EXERCISE INSTRUCTIONS —
From the data underneath, reproduce exactly the stretch that begins at the line with "intros H. pose" and ends after the line with "assert ((if is_a".

(Saved data entries)
-------------------------
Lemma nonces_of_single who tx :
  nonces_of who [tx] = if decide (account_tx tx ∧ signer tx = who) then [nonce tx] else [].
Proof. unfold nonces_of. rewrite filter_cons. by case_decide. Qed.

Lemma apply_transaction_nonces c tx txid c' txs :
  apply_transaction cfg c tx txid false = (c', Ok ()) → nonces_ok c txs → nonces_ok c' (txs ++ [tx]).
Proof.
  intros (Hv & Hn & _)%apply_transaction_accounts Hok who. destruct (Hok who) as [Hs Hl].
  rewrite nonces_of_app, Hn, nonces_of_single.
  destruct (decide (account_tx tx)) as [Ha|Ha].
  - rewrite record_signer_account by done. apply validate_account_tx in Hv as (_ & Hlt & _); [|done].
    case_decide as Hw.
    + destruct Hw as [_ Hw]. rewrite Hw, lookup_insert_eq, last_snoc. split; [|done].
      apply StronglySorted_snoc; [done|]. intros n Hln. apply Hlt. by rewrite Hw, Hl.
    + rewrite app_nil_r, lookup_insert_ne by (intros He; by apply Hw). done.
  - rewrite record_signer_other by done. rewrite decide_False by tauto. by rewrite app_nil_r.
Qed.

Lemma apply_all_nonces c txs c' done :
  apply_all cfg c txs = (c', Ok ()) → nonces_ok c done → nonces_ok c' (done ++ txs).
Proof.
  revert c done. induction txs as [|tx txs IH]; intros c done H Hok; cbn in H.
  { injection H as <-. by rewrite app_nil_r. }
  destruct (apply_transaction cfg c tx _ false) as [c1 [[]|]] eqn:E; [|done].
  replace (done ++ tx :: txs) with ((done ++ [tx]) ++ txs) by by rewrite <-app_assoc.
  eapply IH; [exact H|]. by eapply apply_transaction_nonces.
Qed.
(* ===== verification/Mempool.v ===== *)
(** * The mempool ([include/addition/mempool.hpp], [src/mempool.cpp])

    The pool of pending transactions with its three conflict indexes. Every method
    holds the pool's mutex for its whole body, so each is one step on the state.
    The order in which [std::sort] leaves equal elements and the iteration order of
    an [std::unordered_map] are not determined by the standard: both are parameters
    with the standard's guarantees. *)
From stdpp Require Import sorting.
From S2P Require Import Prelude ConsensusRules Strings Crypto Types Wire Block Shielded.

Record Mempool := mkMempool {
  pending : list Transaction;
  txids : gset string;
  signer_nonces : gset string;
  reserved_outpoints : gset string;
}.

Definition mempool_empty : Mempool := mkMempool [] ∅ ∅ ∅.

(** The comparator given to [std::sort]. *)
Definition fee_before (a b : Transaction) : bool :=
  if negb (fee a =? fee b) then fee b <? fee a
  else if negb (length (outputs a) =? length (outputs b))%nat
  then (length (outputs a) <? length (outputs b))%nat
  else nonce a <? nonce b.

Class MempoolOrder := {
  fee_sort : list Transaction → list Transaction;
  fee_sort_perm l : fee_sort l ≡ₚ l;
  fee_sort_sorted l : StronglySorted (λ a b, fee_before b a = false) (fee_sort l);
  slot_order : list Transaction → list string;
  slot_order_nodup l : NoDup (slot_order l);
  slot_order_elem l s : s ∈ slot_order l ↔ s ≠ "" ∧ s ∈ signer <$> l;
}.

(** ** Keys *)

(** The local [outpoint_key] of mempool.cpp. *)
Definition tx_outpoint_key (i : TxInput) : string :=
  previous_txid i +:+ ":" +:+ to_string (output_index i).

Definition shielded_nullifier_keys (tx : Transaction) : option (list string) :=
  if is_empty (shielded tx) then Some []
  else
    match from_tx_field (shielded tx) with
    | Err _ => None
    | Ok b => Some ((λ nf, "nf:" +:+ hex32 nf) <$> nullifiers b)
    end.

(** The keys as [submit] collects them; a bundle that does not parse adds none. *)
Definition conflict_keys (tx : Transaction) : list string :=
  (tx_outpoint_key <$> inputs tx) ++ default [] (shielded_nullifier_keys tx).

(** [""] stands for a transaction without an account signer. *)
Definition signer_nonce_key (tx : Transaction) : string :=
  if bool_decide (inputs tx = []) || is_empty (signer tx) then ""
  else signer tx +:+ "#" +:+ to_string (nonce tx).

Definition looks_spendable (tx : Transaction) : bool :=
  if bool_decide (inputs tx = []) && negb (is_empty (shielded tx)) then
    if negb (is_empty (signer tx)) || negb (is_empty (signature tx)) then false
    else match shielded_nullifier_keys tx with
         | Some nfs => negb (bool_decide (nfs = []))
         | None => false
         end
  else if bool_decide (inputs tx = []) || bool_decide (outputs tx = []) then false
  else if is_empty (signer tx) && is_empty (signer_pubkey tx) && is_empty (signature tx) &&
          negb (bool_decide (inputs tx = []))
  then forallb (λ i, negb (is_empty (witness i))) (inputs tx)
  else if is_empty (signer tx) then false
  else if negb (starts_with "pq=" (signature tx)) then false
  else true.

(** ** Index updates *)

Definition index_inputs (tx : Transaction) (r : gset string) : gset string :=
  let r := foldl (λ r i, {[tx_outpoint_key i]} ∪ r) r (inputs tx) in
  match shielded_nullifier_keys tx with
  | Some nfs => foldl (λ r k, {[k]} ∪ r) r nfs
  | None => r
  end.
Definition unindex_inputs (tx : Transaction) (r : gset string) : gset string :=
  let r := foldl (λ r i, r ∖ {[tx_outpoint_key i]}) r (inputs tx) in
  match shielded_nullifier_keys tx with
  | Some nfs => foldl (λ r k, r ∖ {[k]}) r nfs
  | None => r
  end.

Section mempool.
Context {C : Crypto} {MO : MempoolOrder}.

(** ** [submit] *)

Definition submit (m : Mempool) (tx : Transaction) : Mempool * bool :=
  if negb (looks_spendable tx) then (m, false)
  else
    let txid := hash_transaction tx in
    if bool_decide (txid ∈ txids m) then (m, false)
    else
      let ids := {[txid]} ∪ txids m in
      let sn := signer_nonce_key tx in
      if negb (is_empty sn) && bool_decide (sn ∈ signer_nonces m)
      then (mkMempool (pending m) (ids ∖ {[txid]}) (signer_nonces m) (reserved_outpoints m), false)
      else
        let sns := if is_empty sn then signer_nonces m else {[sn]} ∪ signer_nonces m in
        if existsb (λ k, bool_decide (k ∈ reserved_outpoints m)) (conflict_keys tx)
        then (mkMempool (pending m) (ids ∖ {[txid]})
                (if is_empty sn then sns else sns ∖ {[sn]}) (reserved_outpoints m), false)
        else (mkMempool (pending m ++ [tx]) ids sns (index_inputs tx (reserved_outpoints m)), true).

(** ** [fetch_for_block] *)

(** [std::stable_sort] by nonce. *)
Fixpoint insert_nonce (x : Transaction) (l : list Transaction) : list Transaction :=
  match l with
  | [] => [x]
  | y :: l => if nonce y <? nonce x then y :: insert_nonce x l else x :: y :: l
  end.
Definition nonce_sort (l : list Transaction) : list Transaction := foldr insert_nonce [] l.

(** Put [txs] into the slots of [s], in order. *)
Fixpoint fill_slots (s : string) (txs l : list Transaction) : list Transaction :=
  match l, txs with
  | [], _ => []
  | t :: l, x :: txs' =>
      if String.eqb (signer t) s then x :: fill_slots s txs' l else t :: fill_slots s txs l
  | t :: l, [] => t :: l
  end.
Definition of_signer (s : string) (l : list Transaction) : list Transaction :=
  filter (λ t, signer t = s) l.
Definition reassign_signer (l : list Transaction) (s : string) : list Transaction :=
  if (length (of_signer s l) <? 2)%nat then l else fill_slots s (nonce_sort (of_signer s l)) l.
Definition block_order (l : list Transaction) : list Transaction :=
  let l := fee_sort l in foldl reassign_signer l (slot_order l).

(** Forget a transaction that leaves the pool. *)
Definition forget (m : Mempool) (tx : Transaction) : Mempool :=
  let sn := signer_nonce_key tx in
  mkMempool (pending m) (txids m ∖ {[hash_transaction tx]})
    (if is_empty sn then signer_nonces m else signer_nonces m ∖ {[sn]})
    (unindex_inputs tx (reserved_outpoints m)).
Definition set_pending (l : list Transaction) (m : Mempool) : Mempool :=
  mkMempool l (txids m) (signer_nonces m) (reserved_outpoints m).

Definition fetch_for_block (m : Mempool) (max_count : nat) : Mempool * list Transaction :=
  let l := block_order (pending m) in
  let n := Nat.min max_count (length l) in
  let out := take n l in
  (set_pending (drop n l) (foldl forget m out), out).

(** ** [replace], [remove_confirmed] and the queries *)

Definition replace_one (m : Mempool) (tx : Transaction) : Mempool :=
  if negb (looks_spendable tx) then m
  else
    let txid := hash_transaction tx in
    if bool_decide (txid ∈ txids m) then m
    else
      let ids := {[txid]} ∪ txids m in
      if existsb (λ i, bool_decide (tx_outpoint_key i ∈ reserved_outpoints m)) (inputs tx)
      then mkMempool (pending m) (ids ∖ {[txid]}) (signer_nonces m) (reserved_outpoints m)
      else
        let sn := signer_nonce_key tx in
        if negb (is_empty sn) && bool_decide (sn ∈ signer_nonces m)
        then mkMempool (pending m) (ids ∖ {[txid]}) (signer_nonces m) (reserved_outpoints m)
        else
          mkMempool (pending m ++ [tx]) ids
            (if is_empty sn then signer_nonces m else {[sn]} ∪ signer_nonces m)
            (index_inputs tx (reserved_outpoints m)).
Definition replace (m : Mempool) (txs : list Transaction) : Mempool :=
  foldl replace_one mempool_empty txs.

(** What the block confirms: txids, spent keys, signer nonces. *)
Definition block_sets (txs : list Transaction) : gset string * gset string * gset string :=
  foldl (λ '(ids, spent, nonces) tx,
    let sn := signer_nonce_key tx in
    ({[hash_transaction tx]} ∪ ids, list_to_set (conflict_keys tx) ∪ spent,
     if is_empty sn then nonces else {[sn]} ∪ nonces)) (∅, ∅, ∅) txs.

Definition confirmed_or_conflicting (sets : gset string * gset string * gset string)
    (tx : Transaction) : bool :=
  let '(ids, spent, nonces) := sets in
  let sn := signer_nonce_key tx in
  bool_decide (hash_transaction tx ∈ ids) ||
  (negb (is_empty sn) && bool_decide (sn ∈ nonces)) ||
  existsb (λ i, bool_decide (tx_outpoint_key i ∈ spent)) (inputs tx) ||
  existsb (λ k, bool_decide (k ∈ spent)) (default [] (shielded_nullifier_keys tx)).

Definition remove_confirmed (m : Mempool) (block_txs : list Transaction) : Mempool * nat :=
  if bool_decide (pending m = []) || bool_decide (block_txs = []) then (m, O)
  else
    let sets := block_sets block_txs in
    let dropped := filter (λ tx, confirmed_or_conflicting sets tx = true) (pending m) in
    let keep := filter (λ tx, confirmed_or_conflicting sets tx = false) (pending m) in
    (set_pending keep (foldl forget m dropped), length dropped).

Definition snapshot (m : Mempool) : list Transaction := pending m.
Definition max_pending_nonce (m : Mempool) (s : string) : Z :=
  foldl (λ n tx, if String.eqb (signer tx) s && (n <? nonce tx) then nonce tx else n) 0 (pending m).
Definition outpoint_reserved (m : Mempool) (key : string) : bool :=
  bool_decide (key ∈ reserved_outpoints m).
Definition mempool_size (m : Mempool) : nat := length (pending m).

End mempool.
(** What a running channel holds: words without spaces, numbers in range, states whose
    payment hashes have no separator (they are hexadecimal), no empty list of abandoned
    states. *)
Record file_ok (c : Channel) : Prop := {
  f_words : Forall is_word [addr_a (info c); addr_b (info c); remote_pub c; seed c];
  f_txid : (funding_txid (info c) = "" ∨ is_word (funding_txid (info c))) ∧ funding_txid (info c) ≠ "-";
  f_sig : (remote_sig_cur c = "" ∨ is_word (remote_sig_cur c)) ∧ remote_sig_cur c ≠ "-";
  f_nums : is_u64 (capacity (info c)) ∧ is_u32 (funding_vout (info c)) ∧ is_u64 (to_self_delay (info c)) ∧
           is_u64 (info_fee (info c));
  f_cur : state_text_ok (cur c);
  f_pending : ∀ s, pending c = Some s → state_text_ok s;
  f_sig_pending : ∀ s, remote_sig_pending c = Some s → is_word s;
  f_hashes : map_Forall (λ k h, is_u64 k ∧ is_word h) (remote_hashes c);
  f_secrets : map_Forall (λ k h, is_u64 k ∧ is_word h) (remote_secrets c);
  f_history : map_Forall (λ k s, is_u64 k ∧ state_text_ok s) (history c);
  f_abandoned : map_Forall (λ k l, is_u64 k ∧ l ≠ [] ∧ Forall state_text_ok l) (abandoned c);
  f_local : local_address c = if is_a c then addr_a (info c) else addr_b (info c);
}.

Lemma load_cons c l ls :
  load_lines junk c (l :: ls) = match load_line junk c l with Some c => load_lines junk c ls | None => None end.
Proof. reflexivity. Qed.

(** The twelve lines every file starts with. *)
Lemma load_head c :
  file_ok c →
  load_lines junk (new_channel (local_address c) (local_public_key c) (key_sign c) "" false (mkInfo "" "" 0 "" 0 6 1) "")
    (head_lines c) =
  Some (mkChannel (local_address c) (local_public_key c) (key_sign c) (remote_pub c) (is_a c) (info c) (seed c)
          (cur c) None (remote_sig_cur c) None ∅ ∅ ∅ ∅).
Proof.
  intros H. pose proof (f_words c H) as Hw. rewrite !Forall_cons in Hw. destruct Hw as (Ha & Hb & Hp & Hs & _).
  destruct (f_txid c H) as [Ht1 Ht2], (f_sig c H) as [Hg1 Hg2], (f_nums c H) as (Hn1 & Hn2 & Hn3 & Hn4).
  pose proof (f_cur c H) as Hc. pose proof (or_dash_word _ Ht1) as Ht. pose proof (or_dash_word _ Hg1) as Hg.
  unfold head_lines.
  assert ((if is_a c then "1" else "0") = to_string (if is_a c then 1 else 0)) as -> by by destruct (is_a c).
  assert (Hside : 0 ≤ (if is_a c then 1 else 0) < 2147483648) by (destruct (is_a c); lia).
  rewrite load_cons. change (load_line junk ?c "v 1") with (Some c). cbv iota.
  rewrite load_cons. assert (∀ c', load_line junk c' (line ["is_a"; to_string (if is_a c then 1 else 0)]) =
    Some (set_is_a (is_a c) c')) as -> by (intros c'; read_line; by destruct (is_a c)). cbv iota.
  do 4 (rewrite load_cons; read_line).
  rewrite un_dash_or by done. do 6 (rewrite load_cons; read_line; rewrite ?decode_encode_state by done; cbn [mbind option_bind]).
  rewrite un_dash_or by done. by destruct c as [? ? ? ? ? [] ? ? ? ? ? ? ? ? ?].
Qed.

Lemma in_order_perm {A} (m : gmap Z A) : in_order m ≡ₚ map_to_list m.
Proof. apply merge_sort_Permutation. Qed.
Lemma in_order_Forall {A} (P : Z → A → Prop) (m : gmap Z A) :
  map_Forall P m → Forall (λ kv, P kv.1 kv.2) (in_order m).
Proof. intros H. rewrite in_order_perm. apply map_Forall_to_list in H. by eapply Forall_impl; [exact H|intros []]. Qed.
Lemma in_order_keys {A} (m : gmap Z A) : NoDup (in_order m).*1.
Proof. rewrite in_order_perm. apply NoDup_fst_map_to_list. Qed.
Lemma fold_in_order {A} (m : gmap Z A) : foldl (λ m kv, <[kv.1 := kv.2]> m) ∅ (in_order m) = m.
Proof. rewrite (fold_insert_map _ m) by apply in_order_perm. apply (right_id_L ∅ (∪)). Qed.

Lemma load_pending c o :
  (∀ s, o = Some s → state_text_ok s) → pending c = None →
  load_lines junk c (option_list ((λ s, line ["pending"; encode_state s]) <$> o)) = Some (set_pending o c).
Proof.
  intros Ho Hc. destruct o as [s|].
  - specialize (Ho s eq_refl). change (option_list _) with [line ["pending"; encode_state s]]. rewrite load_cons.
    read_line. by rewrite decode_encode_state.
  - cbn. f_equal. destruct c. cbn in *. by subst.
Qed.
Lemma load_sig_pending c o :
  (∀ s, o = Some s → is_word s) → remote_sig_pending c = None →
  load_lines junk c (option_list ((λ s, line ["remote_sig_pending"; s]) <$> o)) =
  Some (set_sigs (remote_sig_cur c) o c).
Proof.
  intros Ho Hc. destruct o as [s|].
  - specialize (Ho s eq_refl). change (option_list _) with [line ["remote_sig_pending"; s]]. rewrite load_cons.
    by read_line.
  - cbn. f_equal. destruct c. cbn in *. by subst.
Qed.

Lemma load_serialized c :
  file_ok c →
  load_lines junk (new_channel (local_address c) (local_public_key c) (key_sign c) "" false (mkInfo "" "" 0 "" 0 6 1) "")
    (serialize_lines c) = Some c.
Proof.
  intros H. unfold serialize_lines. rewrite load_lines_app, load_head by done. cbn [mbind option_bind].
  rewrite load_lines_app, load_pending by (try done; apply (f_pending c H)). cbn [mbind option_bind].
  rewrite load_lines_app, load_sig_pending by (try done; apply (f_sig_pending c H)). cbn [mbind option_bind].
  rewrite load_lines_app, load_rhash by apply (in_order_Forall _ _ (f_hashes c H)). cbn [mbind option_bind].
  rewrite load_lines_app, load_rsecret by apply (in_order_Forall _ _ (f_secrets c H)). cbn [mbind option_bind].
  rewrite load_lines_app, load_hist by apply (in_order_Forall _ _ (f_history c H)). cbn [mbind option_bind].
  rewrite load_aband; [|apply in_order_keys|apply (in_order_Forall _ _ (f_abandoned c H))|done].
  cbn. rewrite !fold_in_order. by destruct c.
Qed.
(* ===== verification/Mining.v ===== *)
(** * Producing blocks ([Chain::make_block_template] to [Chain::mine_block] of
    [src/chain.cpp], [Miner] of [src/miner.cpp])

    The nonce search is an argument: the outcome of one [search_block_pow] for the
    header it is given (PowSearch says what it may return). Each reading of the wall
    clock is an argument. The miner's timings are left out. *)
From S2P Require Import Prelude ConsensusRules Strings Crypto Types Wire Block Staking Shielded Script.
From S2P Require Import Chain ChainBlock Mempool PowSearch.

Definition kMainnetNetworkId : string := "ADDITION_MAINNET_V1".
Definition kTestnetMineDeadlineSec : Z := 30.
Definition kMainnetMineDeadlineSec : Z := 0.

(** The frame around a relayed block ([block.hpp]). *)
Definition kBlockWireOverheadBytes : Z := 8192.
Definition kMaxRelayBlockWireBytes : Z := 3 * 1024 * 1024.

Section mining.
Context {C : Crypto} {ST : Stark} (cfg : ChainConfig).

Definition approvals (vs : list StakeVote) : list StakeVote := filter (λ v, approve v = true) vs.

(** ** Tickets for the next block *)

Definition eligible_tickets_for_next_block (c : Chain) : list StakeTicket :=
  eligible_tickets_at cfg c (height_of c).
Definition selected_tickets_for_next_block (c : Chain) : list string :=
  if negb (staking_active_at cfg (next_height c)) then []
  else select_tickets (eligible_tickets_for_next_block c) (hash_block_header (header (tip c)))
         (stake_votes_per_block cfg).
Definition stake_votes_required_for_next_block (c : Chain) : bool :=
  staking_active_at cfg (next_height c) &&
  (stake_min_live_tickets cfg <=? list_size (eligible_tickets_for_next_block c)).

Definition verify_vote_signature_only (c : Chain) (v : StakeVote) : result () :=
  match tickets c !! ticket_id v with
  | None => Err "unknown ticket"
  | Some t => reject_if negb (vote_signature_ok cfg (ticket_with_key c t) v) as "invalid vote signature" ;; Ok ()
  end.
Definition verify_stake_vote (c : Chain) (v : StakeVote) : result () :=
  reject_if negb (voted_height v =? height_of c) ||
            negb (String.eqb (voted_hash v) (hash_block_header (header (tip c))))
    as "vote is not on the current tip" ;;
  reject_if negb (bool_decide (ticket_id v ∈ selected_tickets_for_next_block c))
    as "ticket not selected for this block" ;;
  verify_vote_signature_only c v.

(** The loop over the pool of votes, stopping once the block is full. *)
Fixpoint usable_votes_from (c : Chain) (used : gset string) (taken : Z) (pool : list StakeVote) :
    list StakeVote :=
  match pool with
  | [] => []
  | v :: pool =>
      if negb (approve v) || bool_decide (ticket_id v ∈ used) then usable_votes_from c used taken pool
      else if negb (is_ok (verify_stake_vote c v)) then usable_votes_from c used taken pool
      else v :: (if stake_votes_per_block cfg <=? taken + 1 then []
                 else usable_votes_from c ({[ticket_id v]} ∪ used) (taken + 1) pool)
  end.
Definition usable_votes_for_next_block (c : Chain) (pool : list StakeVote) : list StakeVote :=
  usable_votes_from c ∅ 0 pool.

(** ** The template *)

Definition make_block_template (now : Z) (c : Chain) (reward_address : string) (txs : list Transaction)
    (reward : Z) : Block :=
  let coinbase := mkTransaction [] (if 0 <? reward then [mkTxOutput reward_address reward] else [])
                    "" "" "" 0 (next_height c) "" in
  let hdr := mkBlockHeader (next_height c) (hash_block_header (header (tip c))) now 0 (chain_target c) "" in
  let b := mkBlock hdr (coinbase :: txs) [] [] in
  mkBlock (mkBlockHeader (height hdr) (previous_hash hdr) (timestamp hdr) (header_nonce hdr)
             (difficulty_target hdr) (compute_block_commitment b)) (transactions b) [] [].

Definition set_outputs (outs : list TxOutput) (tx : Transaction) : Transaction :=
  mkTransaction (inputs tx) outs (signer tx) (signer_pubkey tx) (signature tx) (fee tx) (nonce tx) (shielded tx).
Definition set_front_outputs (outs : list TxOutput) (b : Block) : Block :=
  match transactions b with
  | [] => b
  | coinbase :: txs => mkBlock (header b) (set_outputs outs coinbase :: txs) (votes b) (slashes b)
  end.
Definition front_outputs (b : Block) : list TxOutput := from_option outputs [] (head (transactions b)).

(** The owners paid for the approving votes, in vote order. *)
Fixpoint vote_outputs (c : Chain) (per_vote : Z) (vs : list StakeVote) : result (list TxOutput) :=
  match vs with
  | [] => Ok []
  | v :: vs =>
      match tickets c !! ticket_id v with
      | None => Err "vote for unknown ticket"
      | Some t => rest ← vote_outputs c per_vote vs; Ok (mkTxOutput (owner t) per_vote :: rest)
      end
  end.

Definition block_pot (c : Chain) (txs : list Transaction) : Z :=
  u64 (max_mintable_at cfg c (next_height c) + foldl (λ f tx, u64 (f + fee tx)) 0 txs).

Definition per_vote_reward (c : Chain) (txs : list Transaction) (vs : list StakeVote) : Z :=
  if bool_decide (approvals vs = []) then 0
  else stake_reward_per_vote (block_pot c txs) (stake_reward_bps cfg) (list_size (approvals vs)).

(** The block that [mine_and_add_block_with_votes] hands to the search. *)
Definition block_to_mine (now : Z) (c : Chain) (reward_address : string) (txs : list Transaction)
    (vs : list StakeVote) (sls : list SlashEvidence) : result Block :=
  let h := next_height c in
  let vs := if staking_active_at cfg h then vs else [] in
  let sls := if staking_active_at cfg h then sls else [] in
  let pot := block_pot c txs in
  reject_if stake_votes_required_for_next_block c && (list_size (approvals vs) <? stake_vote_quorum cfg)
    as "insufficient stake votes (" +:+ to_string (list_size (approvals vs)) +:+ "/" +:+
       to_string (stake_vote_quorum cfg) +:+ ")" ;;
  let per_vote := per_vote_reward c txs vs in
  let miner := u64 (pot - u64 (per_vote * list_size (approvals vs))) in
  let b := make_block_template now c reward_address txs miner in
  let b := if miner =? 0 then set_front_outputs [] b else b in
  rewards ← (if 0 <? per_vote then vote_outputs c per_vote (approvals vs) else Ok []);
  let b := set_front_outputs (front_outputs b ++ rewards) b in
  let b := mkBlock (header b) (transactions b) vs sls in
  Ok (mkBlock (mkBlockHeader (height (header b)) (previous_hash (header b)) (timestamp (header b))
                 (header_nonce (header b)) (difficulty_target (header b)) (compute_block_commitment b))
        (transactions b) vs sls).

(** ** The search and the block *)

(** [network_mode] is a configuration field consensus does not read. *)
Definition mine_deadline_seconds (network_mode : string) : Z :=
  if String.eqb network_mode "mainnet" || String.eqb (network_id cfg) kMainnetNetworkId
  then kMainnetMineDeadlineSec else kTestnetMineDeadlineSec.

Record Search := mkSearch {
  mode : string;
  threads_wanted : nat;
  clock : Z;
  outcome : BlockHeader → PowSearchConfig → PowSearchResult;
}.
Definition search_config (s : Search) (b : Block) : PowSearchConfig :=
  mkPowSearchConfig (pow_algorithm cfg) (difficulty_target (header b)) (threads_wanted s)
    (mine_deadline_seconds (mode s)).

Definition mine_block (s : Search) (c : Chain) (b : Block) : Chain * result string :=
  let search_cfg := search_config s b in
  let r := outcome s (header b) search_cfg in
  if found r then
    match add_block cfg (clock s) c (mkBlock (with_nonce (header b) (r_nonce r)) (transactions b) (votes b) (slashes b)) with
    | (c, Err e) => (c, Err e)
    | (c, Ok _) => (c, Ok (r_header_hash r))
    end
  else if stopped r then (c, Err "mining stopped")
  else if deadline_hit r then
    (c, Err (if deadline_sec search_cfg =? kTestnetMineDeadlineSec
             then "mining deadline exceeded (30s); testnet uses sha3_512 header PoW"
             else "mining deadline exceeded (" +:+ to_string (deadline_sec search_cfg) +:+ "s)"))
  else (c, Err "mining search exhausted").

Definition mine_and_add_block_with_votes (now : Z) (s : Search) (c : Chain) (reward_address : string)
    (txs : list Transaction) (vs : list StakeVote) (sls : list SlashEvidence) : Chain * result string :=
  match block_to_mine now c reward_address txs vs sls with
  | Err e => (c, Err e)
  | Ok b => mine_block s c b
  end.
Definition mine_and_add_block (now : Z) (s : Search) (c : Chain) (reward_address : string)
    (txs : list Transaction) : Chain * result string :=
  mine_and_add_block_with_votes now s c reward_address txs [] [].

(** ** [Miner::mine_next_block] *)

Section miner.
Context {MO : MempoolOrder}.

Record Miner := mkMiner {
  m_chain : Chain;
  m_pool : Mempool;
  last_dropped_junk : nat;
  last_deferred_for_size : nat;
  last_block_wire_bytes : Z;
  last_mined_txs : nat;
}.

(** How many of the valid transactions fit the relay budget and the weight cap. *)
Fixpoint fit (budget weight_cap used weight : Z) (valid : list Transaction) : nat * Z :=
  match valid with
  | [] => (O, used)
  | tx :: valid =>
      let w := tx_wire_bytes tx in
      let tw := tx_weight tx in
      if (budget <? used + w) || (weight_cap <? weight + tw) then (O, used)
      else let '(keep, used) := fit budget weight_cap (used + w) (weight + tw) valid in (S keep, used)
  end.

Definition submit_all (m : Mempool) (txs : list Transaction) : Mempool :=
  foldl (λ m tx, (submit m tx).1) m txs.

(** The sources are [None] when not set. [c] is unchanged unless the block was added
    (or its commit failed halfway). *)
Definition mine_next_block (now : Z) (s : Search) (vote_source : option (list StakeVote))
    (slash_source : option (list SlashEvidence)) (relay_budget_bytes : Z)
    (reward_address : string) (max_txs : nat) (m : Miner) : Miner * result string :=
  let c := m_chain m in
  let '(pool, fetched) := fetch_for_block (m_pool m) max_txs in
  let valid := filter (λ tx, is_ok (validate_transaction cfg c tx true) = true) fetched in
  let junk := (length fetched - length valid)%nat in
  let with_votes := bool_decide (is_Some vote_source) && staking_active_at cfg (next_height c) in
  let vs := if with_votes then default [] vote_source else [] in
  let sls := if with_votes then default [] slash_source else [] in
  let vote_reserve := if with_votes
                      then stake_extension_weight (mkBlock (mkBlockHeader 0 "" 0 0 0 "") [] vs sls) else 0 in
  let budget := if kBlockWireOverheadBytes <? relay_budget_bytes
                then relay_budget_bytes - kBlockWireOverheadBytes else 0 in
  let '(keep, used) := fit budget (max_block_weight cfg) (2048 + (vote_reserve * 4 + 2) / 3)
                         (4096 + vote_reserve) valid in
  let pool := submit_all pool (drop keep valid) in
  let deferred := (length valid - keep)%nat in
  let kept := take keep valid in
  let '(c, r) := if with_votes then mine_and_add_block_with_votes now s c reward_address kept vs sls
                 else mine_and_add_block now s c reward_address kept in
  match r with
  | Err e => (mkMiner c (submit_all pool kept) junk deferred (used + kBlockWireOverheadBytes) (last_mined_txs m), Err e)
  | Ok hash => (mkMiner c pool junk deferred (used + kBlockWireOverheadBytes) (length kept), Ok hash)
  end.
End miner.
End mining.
-------------------------
ANSWER TO THIS TASK —
  intros H. pose proof (f_words c H) as Hw. rewrite !Forall_cons in Hw. destruct Hw as (Ha & Hb & Hp & Hs & _).
  destruct (f_txid c H) as [Ht1 Ht2], (f_sig c H) as [Hg1 Hg2], (f_nums c H) as (Hn1 & Hn2 & Hn3 & Hn4).
  pose proof (f_cur c H) as Hc. pose proof (or_dash_word _ Ht1) as Ht. pose proof (or_dash_word _ Hg1) as Hg.
  unfold head_lines.
  assert ((if is_a c then "1" else "0") = to_string (if is_a c then 1 else 0)) as -> by by destruct (is_a c).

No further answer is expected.